Valor: A inadimplência deve voltar para o pré-pandemia, perto de 4,5%, ou para os 5,5% de 2017/18?

Lazari: Volta para o pré-pandemia, porque acreditamos que, com a inflação controlada, o BC começa a entrar em um processo de redução de taxa de juros. Me parece que [a Selic] já bateu num teto, de 13,75%, então começa a entrar em um processo de redução.

Valor: Os dois principais candidatos à Presidência prometem estender o Auxílio Brasil de R$ 600. É possível controlar a inflação quando a política fiscal continua a estimular a economia?

Lazari: Acho que sim, porque o Auxílio Brasil está muito direcionado para pessoas em condição de fragilidade total. A gente vê o que está acontecendo no país e tem de reconhecer, o nível de empobrecimento é muito maior, o nível de emprego está melhorando, mas o salário está corroído. Não é esse o grande vilão da inflação. Dá para controlar mesmo que continue havendo esse estímulo, até porque é para menos pessoas, um volume muito menor do que no passado.

Valor: O sr. trabalha com um cenário de recessão global em 2023?

Lazari: Ainda não está claro. Todos os sinais levam a crer, a gente vê o que está acontecendo com a inflação, elevação de juros nos Estados Unidos, na Europa, Inglaterra. E, se for verdade, o crescimento de PIB fica muito comprometido.
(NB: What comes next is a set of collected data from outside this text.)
(** The two sides of the third check:
    [ls.size() * sigma_squares(ls) - sigma_sqr(ls)], computed at [size_t],
    and [sigma_dx2(ls) / 2], computed at [int64_t]. *)
Definition pairwise_lhs (l : list I) : I :=
  usub (umul (size_of l) (to_size (sigma_squares l)))
       (to_size (sigma_sqr l)).
Definition pairwise_rhs (l : list I) : I :=
  quo (sigma_dx2 l) (int64 2).

(** [lhs == rhs]: the right-hand side is converted to [size_t]. *)
Definition check_pairwise (l : list I) : bool :=
  eqb (pairwise_lhs l) (to_size (pairwise_rhs l)).
End Program.

(** ** [prod] over a store of list objects

    [prod] takes its list [x] by value.  The executor below keeps the live
    [std::list] objects in a store (the innermost parameter last) and a log
    of the values the function argument was applied to.  A call names its
    argument by the address of the object the caller passes; the parameter
    is a new object, copy-constructed from it and destroyed on return. *)

Record store (X : Type) := Store {
  objects : list (list X);
  applied : list X
}.
Arguments Store {X} _ _.
Arguments objects {X} _.
Arguments applied {X} _.

Section Executor.
Context {X U : Type}.

(** Copy-construct a new object holding [v]; its address is the former
    number of objects. *)
Definition alloc (v : list X) (m : store X) : store X :=
  Store (objects m ++ [v]) (applied m).

(** Destroy the innermost object. *)
Definition release (m : store X) : store X :=
  Store (take (pred (length (objects m))) (objects m)) (applied m).

(** [x.pop_front()] on the object at address [a]. *)
Definition pop_front (a : nat) (m : store X) : store X :=
  match objects m !! a with
  | Some (_ :: rest) => Store (<[a := rest]> (objects m)) (applied m)
  | _ => m
  end.

(** One application of the function argument to [v]. *)
Definition record (v : X) (m : store X) : store X :=
  Store (objects m) (applied m ++ [v]).

(** The body of [prod], with [fuel] bounding the depth of the recursion;
    [arg] is the address of the list the caller passes. *)
Fixpoint prod_exec (fuel : nat) (f : X -> list U) (arg : nat) (m : store X)
  : option (list U * store X) :=
  match fuel with
  | O => None
  | S fuel' =>
      match objects m !! arg with
      | None => None
      | Some v =>
          let x := length (objects m) in
          let m := alloc v m in
          match objects m !! x with
          | None => None
          | Some [] => Some ([], release m)
          | Some (front :: _) =>
              let y := f front in
              let m := record front m in
              let m := pop_front x m in
              match prod_exec fuel' f x m with
              | None => None
              | Some (r, m) => Some (y ++ r, release m)
              end
          end
      end
  end.

(** A call with as much fuel as the argument has elements, plus one for
    the call that finds it empty. *)
Definition prod_run (f : X -> list U) (arg : nat) (m : store X)
  : option (list U * store X) :=
  match objects m !! arg with
  | None => None
  | Some v => prod_exec (S (length v)) f arg m
  end.
End Executor.

(** ** [main] *)

(** Standard output as the list of strings printed so far; a computation
    returns a value and the extended output. *)
Definition Out (A : Type) : Type := list string -> A * list string.

#[export] Instance Out_ret : MRet Out := fun A a out => (a, out).
#[export] Instance Out_bind : MBind Out :=
  fun A B k c out => let (a, out') := c out in k a out'.

Definition printf (s : string) : Out () := fun out => (tt, out ++ [s]).

Definition nl : string := String (ascii_of_nat 10) EmptyString.

(** [%d]: the argument read as a 32-bit signed integer, in decimal. *)
Definition wrap32 (z : Z) : Z := (z + 2 ^ 31) mod 2 ^ 32 - 2 ^ 31.
Definition fmt_d (z : Z) : string := NilZero.string_of_int (Z.to_int (wrap32 z)).

Definition confirmation : list string :=
  [ (nl ++ "left identity, right identity, associativity laws valid." ++ nl)%string;
    ("... so, it is a monad after all!" ++ nl)%string;
    ("... so, we can now start playing and pay the consequences!" ++ nl)%string ].

Definition line_doubles (n : Z) (ok : bool) : string :=
  ("Sum of doubles of integer sequence 0,1,2,3,...," ++ fmt_d n ++ " test: "
   ++ (if ok then "true" else "false") ++ nl)%string.

Definition line_squares (n : Z) (ok : bool) : string :=
  ("Sum of squares of integer sequence 0,1,2,3,...," ++ fmt_d n ++ " test: "
   ++ (if ok then "true" else "false") ++ nl)%string.

Definition line_pairwise (ok : bool) : string :=
  ("Sum of squares vs square of sums (provided no overflow): "
   ++ (if ok then "true" else "false (you overflowed it!)") ++ nl ++ nl)%string.

(** The body of [main] after [ls], [f] and [g] are built, with the three law
    checks and the sequence as parameters: the [if] on the folded checks
    encloses the three confirmation lines; the three arithmetic lines follow
    it; the function returns [{}], the [int] zero. *)
Definition main_of (law1 law2 law3 : Z -> bool) (ls : list Z) : Out Z :=
  (if foldl (laws_check_of law1 law2 law3) ls true
   then printf (nl ++ "left identity, right identity, associativity laws valid." ++ nl);;
        printf ("... so, it is a monad after all!" ++ nl);;
        printf ("... so, we can now start playing and pay the consequences!" ++ nl)
   else mret tt);;
  printf (line_doubles (last_index ls) (check_doubles ls));;
  printf (line_squares (last_index ls) (check_squares ls));;
  printf (line_pairwise (check_pairwise ls));;
  mret 0.

Definition main : Out Z := main_of law1 law2 law3 ls.

(** What a run leaves on standard output, and its exit status. *)
Definition output {A : Type} (c : Out A) : list string := snd (c []).
Definition exit_status (c : Out Z) : Z := fst (c []).

(** The three lines the arithmetic demonstration prints for a sequence. *)
Definition demonstration (ls : list Z) : list string :=
  [ line_doubles (last_index ls) (check_doubles ls);
    line_squares (last_index ls) (check_squares ls);
    line_pairwise (check_pairwise ls) ].

(** ** Reference notions for the arithmetic properties *)

(** The mathematical sum of a list of integers. *)
Definition total (l : list Z) : Z := fold_right Z.add 0 l.

(** [first, first+1, ..., first+n-1] *)
Fixpoint zseq (first : Z) (n : nat) : list Z :=
  match n with
  | O => []
  | S n' => first :: zseq (first + 1) n'
  end.

(** The sum of [(w - z)^2] over all [z] of [l'] and all [w] of [l]. *)
Definition pair_total (l l' : list Z) : Z :=
  total (map (fun z => total (map (fun w => (w - z) * (w - z)) l)) l').

(** Equality modulo 2^64. *)
Definition congruent (a b : Z) : Prop := exists k, a = b + 2 ^ 64 * k.

(** [std::list<int64_t> ls(n); std::iota(ls.begin(), ls.end(), 0);] for a
    length [n]; [ls] is [ls_of 100]. *)
Definition ls_of (n : nat) : list Z := iota (repeat (int64 0) n) 0.

(** * Properties *)

(** ** The sequence operations *)

Lemma prod_app {X U : Type} (f : X -> list U) (a b : list X) :
  prod f (a ++ b) = prod f a ++ prod f b.
Proof.
  induction a as [|x a IH]; simpl; [reflexivity|].
  rewrite IH. apply app_assoc.
Qed.

Section ProdFacts.
Context {X U V : Type}.

Lemma prod_concat (f : X -> list U) (xs : list X) :
  prod f xs = concat (map f xs).
Proof.
  induction xs as [|x xs IH]; simpl; congruence.
Qed.

Lemma prod_unit_l (f : X -> list U) (x : X) : prod f (unit x) = f x.
Proof. simpl. apply app_nil_r. Qed.

Lemma prod_unit_r (xs : list X) : prod unit xs = xs.
Proof.
  induction xs as [|x xs IH]; simpl; [reflexivity|]. now rewrite IH.
Qed.

Lemma prod_assoc (f : U -> list V) (g : X -> list U) (xs : list X) :
  prod f (prod g xs) = prod (fun y => prod f (g y)) xs.
Proof.
  induction xs as [|x xs IH]; simpl; [reflexivity|].
  now rewrite prod_app, IH.
Qed.

Lemma list_eq_refl (eq : X -> X -> bool) (l : list X) :
  (forall x, eq x x = true) -> list_eq eq l l = true.
Proof.
  intros Hrefl. induction l as [|x l IH]; simpl; [reflexivity|].
  now rewrite Hrefl, IH.
Qed.

Lemma list_eq_of_eq (eq : X -> X -> bool) (a b : list X) :
  (forall x, eq x x = true) -> a = b -> list_eq eq a b = true.
Proof. intros Hrefl ->. now apply list_eq_refl. Qed.
End ProdFacts.

Lemma fmap_map {X : Type} (f : X -> X) (xs : list X) : fmap f xs = map f xs.
Proof.
  unfold fmap. induction xs as [|x xs IH]; simpl; [reflexivity|].
  now rewrite IH.
Qed.

(** ** The executor agrees with [prod] and restores the store *)

Section ExecutorFacts.
Context {X U : Type}.

Lemma release_alloc (v : list X) (m : store X) :
  release (alloc v m) = m.
Proof.
  destruct m as [objs log]. unfold release, alloc; simpl.
  rewrite length_app; simpl. rewrite Nat.add_1_r; simpl.
  now rewrite take_app_length.
Qed.

Lemma pop_front_alloc (front : X) (rest : list X) (m : store X) :
  pop_front (length (objects m)) (alloc (front :: rest) m) = alloc rest m.
Proof.
  unfold pop_front, alloc; simpl.
  rewrite list_lookup_middle by reflexivity.
  rewrite insert_app_r_alt by lia.
  now rewrite Nat.sub_diag.
Qed.

Lemma prod_exec_spec (f : X -> list U) (fuel : nat) :
  forall (xs : list X) (a : nat) (m : store X),
    objects m !! a = Some xs ->
    (length xs < fuel)%nat ->
    prod_exec fuel f a m
    = Some (prod f xs, Store (objects m) (applied m ++ xs)).
Proof.
  induction fuel as [|fuel IH]; intros xs a m Ha Hlt; [lia|].
  simpl. rewrite Ha.
  change (objects (alloc xs m)) with (objects m ++ [xs]).
  rewrite list_lookup_middle by reflexivity.
  destruct xs as [|front rest].
  - rewrite release_alloc, app_nil_r. now destruct m.
  - change (record front (alloc (front :: rest) m))
      with (alloc (front :: rest) (record front m)).
    change (length (objects m)) with (length (objects (record front m))).
    rewrite pop_front_alloc.
    rewrite (IH rest); simpl in *; [| now apply list_lookup_middle | lia].
    rewrite <- (app_assoc (applied m) [front] rest); simpl.
    change (Store (objects m ++ [rest]) (applied m ++ front :: rest))
      with (alloc rest (Store (objects m) (applied m ++ front :: rest))).
    now rewrite release_alloc.
Qed.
Mas a gente deve lembrar que, no fim do ano passado, estava se falando que o PIB brasileiro reduziria 1,5% em 2022 e vamos ter crescimento de 2%. Até pelo efeito de carrego, se a gente conseguir logo no primeiro trimestre, semestre, trancar o fantasma da inflação e trazer taxa de juros para baixo, ainda tem espaço para conseguir no restante do ano um crescimento, mesmo que modesto. Por enquanto, nossa previsão é crescimento zero.

Valor: O que falta para controlar a inflação? É só tempo para a política monetária fazer efeito?

Lazari: É sim, o efeito da política monetária. Todos os outros ingredientes, como petróleo, serviços, estão mais ou menos comportados. O que ainda está fora é o preço de alimentos. Se tiver uma boa safra, como a gente acredita, dá para controlar a inflação de alimentos também.

Valor: Para ter clareza sobre o controle da inflação não é preciso saber como será a política econômica do próximo governo?

Lazari: Independentemente de um novo governo ou da continuidade do atual, o remédio não é outro. Não existe fórmula mágica. O BC agora é independente e os instrumentos de política monetária têm de ser adotados. Tanto este governo quanto um novo que surja, pelo aprendizado do passado, sabem quais são os instrumentos que a gente tem de usar para controlar a inflação. A gente conviveu tantos anos com inflação alta, que para nós, brasileiros, é quase uma coisa normal, mas o efeito nas pessoas vulneráveis é catastrófico, na economia é catastrófico.

Valor: Há alguma preocupação com o que tem sido sinalizado pelos candidatos do ponto de vista fiscal?

Lazari: Fala-se de remodelar o teto de gastos, criar um novo parâmetro. Para mim, todas as alternativas são válidas, desde que a gente tenha a responsabilidade de não gastar mais do que é capaz de arrecadar. Se você trabalha no vermelho, uma hora isso tem um custo para a população, em mais desemprego, perda de renda, aumento de impostos, e por aí vai.

Valor: E o sr. acredita que isso vai ser cumprido por qualquer um dos candidatos?

Lazari: Sim, não é uma preocupação para nós. Porque todos sabem o custo disso.

Valor: O sr. tem alguma preocupação com o processo eleitoral?

Lazari: Zero. Ele vai ser legítimo, a democracia está consolidada. Independentemente do resultado da eleição, a passagem vai ser hipertranquila, não vejo qualquer ameaça, longe disso.

Valor: O senhor preside o conselho da Febraban, que aderiu ao manifesto em defesa da democracia. Há algum risco de tensionamento institucional no 7 de Setembro?

Lazari: Não acredito nesse risco, a gente tem instituições do Executivo, Legislativo e Judiciário muito bem sedimentadas. Somos uma democracia jovem, mas isso está muito sedimentado no país. Tenho convicção que o risco disso é zero.

Valor: Então por que manifestos desse tipo são necessários?

Lazari: Foi um desejo transmitido pela sociedade de reiterarmos os valores da democracia. É uma coisa absolutamente natural. Isso a gente precisa falar todo dia.